- Problem details
Provide only the number of lines in the records where "given" appears.

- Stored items
__________________________________________________

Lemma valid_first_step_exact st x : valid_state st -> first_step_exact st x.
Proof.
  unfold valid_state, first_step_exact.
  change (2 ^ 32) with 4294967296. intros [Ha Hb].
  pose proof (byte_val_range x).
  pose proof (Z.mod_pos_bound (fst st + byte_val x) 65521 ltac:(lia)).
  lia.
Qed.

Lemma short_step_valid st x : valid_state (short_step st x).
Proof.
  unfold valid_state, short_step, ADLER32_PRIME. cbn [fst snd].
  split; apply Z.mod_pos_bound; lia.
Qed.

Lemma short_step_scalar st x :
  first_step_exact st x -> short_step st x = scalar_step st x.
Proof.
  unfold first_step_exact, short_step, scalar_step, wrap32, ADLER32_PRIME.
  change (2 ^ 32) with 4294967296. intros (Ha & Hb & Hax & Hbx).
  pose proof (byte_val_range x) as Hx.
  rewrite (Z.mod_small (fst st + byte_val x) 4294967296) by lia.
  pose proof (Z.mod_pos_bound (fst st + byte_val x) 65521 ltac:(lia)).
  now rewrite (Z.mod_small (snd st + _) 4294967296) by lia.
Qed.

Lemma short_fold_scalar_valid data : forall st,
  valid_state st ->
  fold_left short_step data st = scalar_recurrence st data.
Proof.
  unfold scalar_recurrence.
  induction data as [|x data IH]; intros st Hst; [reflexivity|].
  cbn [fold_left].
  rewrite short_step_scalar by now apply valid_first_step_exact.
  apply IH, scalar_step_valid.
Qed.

__________________________________________________

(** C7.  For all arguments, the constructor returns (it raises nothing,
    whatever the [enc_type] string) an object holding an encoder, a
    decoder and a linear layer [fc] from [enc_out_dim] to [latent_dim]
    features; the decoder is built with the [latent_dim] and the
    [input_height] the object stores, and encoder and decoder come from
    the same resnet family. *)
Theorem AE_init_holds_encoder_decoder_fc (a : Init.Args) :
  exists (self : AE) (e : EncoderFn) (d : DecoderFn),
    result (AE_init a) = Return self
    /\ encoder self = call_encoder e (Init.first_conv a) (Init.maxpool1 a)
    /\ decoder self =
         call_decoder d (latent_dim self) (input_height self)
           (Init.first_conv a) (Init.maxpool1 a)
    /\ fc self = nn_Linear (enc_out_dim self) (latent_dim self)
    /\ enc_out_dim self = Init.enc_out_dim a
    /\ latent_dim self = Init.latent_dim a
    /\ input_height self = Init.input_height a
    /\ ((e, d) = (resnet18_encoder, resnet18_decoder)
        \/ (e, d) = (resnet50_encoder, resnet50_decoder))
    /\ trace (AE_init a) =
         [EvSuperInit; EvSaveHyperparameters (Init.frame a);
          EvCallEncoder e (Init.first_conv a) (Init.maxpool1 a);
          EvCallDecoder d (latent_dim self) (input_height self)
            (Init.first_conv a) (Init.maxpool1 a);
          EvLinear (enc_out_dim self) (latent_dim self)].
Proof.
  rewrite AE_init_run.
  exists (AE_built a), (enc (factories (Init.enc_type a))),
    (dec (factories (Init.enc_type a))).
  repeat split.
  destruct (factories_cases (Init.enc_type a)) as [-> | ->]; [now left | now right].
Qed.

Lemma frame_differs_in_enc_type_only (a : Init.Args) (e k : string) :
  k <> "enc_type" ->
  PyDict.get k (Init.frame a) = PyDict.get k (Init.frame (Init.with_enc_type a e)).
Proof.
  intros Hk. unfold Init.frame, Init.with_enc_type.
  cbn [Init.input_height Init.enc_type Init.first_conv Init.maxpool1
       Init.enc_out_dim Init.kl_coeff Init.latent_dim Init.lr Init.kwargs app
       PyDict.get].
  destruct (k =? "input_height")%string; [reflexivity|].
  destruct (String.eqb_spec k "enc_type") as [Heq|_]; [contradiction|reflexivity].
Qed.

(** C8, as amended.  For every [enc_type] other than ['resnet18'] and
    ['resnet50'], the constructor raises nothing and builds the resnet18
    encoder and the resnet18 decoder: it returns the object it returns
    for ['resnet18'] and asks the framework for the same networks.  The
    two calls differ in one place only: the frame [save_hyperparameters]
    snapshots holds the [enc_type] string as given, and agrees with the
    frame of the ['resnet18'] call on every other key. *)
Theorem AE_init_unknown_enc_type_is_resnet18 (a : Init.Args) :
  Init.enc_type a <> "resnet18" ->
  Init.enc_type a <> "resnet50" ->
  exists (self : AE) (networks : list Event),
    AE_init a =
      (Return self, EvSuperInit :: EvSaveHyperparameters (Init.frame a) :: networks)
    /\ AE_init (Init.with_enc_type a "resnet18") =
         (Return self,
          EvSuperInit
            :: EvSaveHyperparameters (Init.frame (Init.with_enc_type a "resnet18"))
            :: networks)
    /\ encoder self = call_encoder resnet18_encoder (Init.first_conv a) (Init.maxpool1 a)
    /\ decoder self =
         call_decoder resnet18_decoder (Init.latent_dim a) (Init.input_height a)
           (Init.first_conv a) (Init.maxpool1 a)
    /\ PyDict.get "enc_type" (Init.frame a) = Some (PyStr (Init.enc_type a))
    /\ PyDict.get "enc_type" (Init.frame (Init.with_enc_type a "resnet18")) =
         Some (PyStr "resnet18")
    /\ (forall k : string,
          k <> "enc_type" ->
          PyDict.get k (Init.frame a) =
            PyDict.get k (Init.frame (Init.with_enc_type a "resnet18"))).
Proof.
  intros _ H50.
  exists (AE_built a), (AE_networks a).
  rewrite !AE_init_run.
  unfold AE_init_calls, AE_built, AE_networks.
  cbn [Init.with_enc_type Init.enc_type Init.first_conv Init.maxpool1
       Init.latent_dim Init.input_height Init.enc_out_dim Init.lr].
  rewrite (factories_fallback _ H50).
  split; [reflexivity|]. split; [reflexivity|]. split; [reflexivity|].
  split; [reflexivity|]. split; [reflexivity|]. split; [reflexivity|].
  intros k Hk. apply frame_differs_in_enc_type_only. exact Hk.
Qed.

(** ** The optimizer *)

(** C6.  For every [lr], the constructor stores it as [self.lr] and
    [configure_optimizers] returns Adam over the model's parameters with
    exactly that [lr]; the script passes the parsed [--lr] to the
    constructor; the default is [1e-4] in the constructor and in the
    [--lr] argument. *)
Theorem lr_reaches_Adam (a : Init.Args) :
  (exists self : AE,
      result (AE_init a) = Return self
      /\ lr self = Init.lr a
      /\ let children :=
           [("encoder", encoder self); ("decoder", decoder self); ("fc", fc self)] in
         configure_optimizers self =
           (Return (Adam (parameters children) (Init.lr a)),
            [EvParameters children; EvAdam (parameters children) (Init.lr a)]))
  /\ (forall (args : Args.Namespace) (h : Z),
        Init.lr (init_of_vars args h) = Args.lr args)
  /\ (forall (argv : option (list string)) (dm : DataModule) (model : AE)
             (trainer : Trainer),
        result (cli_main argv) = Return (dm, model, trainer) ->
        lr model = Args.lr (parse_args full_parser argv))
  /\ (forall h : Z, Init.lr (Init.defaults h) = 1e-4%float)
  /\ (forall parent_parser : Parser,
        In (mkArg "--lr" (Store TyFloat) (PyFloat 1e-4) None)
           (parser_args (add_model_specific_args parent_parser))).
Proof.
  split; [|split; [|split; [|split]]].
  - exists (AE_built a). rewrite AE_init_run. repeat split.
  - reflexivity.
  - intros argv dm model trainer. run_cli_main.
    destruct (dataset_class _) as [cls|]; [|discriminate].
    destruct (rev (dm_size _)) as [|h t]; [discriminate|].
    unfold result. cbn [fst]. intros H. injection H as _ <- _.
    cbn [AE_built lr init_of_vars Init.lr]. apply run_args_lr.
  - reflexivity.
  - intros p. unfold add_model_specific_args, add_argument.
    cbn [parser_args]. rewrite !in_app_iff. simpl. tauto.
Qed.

__________________________________________________

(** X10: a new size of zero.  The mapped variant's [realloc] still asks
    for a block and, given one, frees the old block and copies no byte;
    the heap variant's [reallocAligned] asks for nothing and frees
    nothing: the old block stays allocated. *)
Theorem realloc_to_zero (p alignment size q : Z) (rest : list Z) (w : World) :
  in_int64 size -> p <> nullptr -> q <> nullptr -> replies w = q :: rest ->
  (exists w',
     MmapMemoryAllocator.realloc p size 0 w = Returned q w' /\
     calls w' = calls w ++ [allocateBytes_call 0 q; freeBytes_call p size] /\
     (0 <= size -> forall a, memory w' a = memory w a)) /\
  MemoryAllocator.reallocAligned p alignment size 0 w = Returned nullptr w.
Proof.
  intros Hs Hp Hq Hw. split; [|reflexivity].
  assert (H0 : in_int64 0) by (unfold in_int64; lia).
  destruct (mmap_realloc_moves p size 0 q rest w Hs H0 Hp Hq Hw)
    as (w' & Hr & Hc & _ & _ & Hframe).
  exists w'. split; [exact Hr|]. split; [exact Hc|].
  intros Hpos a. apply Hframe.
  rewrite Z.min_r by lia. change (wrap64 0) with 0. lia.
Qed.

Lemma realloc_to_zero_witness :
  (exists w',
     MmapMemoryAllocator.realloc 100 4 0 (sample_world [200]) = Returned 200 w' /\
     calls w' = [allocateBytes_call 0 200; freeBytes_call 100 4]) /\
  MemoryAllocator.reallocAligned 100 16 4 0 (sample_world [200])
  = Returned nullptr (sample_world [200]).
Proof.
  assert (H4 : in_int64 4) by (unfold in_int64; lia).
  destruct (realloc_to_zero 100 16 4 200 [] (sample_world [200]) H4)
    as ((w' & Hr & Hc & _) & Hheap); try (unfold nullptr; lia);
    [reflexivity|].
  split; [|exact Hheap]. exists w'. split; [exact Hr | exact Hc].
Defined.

__________________________________________________

- Answer to this exercise
2